Japanese teenagers are not too unlike North American teenagers, I imagine. We are only visitors in the schools here with only limited exposure to them and to their environment. We don’t speak Japanese well enough, we are not Japanese teachers, we are not homeroom teachers, we are not their parents, and we are certainly not their friends despite the fact that we are always friendly. So, remember that there is always a lot going on in our students’ lives that we don’t know about just by looking at them.
It’s public school, so our students most likely reflect any random cross-section of the population. That means that about 10% of them are left-handed. Somewhere between 5% and 10% of them are gay. Between 20% and 30% of them are sexually active. Many of them have part-time jobs. They are probably awash with boyfriend/girlfriend issues. When I came to Japan divorce, while present, was still quite rare. This has changed a lot in the last thirty years so that today between 15% and 20% of the students come from broken homes. This affects some of the answers they give to questions, and it limits the type of questions I can ask them. We must avoid public embarrassment, especially in this culture.
In thirty years I have lost four students - three boys and a girl. Three to suicide and one to a traffic accident (or so I was told). The point here is that a certain percentage of our students, unknown to us, suffer from depression or some other mental illness, and we will never know. I’m sure their homeroom teachers must know, as well as the school nurse. But not us foreign English teachers. As a precaution, one of the first things I say when I return to school after a long absence, such as a holiday, is to ask, “How are the kids? Are all the students okay?” Naturally, as this is Japan, I expect to be lied to.
More of the same for other medical conditions which we cannot see just by looking at them. As a cross-section of the general public some fraction of our students will have allergies (hay fever is very common in Japan), diabetes, epilepsy, asthma, and more. Again, their homeroom teachers (who wield an incredible power in students lives compared to homeroom teachers in North America) probably know these things.

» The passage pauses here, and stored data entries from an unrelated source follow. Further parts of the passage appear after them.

Lemma server_inv_step st st' : server_inv st -> server_step st st' -> server_inv st'.
Proof.
  intros (W & N) Hs. pose proof (tenant_manager_step _ _ Hs) as Tm. unfold server_inv. rewrite Tm.
  destruct Hs as [claims st F|st st' Hs].
  { split.
    - destruct (open_socket env claims st) as [o st'] eqn:O.
      pose proof (open_socket_manager env _ _ _ _ W F O) as M. destruct o; simpl; [by rewrite M|apply M..].
    - unfold open_socket, register.
      pose proof (scoped_register (tenant_manager st) (manager st) (claims_user_id claims) (claims_tenant_id claims)
        (Auth.roles claims) (limits (manager st)) (env_fresh env (ticks (core st))) (now_of env st) N) as N'.
      destruct (register_with_limits _ _ _ _ _ _ _) as [[h|e] m]; [|done]. cbn [fst snd] in *.
      by rewrite manager_drain, manager_session_call. }
  assert (Same : forall st1, manager st1 = manager st -> wf (manager st1) /\ scoped (tenant_manager st) (manager st1))
    by (by intros ? ->).
  destruct Hs as [msg h st T|i st|target e tenant st|ch e st|chs e st|now timeout st|
    st|server payload st|c n reason st|st].
  - split; [by apply wf_frame|by apply scoped_frame].
  - unfold close_socket. rewrite manager_session_call. simpl.
    split; [auto with ara|]. eapply scoped_shrinks; [done|apply shrinks_unregister].
  - apply Same, manager_dispatch.
  - apply Same, manager_send_channel.
  - apply Same, manager_send_channels.
  - split; [by apply wf_cleanup|]. eapply scoped_shrinks; [done|apply shrinks_cleanup].
  - apply Same, Heartbeat.manager_heartbeats.
  - apply Same, Router.manager_subscriber_handle.
  - apply Same, (Shutdown.manager_notify_clients env c n reason (core st)).
  - by apply Same.
Qed.

Lemma server_inv_reachable st0 st : server_start st0 -> rtc server_step st0 st -> server_inv st.
Proof.
  intros [l L] R. assert (I : server_inv st0).
  { unfold server_inv. rewrite L. split; [apply wf_empty|]. intros i h Hh. simpl in Hh. by rewrite lookup_empty in Hh. }
  clear l L. induction R; eauto using server_inv_step.
Qed.

(** With multi-tenancy and colon-free tenants, a reachable state is one the
    tenants are kept apart in. *)
Lemma namespaced_reachable st0 st :
  server_start st0 -> rtc server_step st0 st -> tm_is_enabled (tenant_manager st0) = true -> colon_free (manager st) ->
  namespaced (manager st).
Proof.
  intros S0 R En C. destruct (server_inv_reachable _ _ S0 R) as [_ N]. rewrite (tenant_manager_reachable _ _ R) in N.
  by apply (scoped_namespaced (tenant_manager st0)).
Qed.

(** A step that opens no connection leaves each one whose it was. *)
Lemma kin_internal st st' : internal_step st st' -> kin (manager st) (manager st').
Proof.
  intros Hs. destruct Hs as [msg h st1|i st1|target e tenant st1|ch e st1|chs e st1|now timeout st1|st1|server payload st1|c n reason st1|st1].
  - apply kin_frame.
  - unfold close_socket. rewrite manager_session_call. apply shrinks_kin, shrinks_unregister.
  - apply same_kin. apply manager_dispatch.
  - apply same_kin, manager_send_channel.
  - apply same_kin, manager_send_channels.
  - apply shrinks_kin, shrinks_cleanup.
  - apply same_kin, Heartbeat.manager_heartbeats.
  - apply same_kin, Router.manager_subscriber_handle.
  - apply same_kin, (Shutdown.manager_notify_clients env c n reason (core st1)).
  - done.
Qed.

(** Only a tenant's own connections are addressed by its requests: users and
    broadcasts through the tenant scope, channels through their prefix. *)
Lemma addressed_in_tenant m t bt c :
  wf m -> namespaced m -> t <> DEFAULT_TENANT_ID -> str_has COLON t = false ->
  connections m !! conn_id c = Some c ->
  addressed_by (into_notification_target bt (Some (TenantContext_new t))) (Some t) c -> tenant_id c = t.
Proof.
  intros W N Hd Hc Hi. assert (D : ctx_is_default (TenantContext_new t) = false) by (simpl; by rewrite bool_decide_false).
  assert (P : forall name, namespace_channel (TenantContext_new t) name ∈ subscriptions c -> tenant_id c = t).
  { intros name Hs. rewrite namespace_other in Hs by done.
    apply (prefix_is_tenant m (TenantContext_new t) N D eq_refl Hc (conn_id c) c _ Hi Hs).
    apply starts_with_spec. exists name. simpl. by rewrite str_app_assoc. }
  destruct bt as [u|us| |n|ns]; simpl; [naive_solver..|done|apply P|].
  intros (ch & (n & <- & _)%list_elem_of_In%in_map_iff & Hs). by eapply P.
Qed.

Some of my students have suddenly left school. One because she was pregnant, another because he was arrested, one because he punched a teacher. (The teacher had him suspended for one week for smoking. After his suspension the boy returned to school and floored the teacher with a powerful blow to the face. I don’t blame him. The teacher was an asshole. But the boy was expelled.) Some students were enrolled in my class but I never met them. I remember the first, a high school girl who came to school but spent the entire day in the Nurse’s Office because, for psychological reasons, she just couldn’t go into the classroom. When I learned about it, I went down to the health room and introduced myself. She looked okay. I was happy I met her. I had another girl student that I only met twice. Her mental problem was that she was unable to step over the gap between the train platform and the train car, therefore she couldn’t make the trip to school. She actually did it a few times, but … And, I had one boy that I never met. He came to school every day, but in the courtyard outside the front door he was suddenly unable to enter the building. So, he telephoned his homeroom teacher every morning from the courtyard, explaining that he couldn’t come to school.
Some of our registered students are, or will become “hikikomori,” social recluses and shut-ins, a phenomenon which has been a growing problem in Japan for the last thirty years. Of course, I feel sad about these difficult cases. But I am not their real teacher. I’m just a contracted visitor to the school.
Finally, I had a girl student who showed up at school one day with one leg in a cast. She had jumped off the 3rd floor balcony of her apartment and broke her leg upon landing. What happened was that she was home alone. She was hanging laundry up on the line on the balcony. But while doing so the balcony door closed. This door was designed to lock automatically upon closing, so now she was locked outside, separated from her phone. So, what to do? After a time, she decided to try to climb down the building’s balconies to the ground, like in the movies. But she didn’t make it.
The point of stories like these is to emphasize that we foreign English teachers only witness a fraction of the students’ lives, and their lives, while being comparable to adolescent lives everywhere, are as diverse as the general population. We have all types.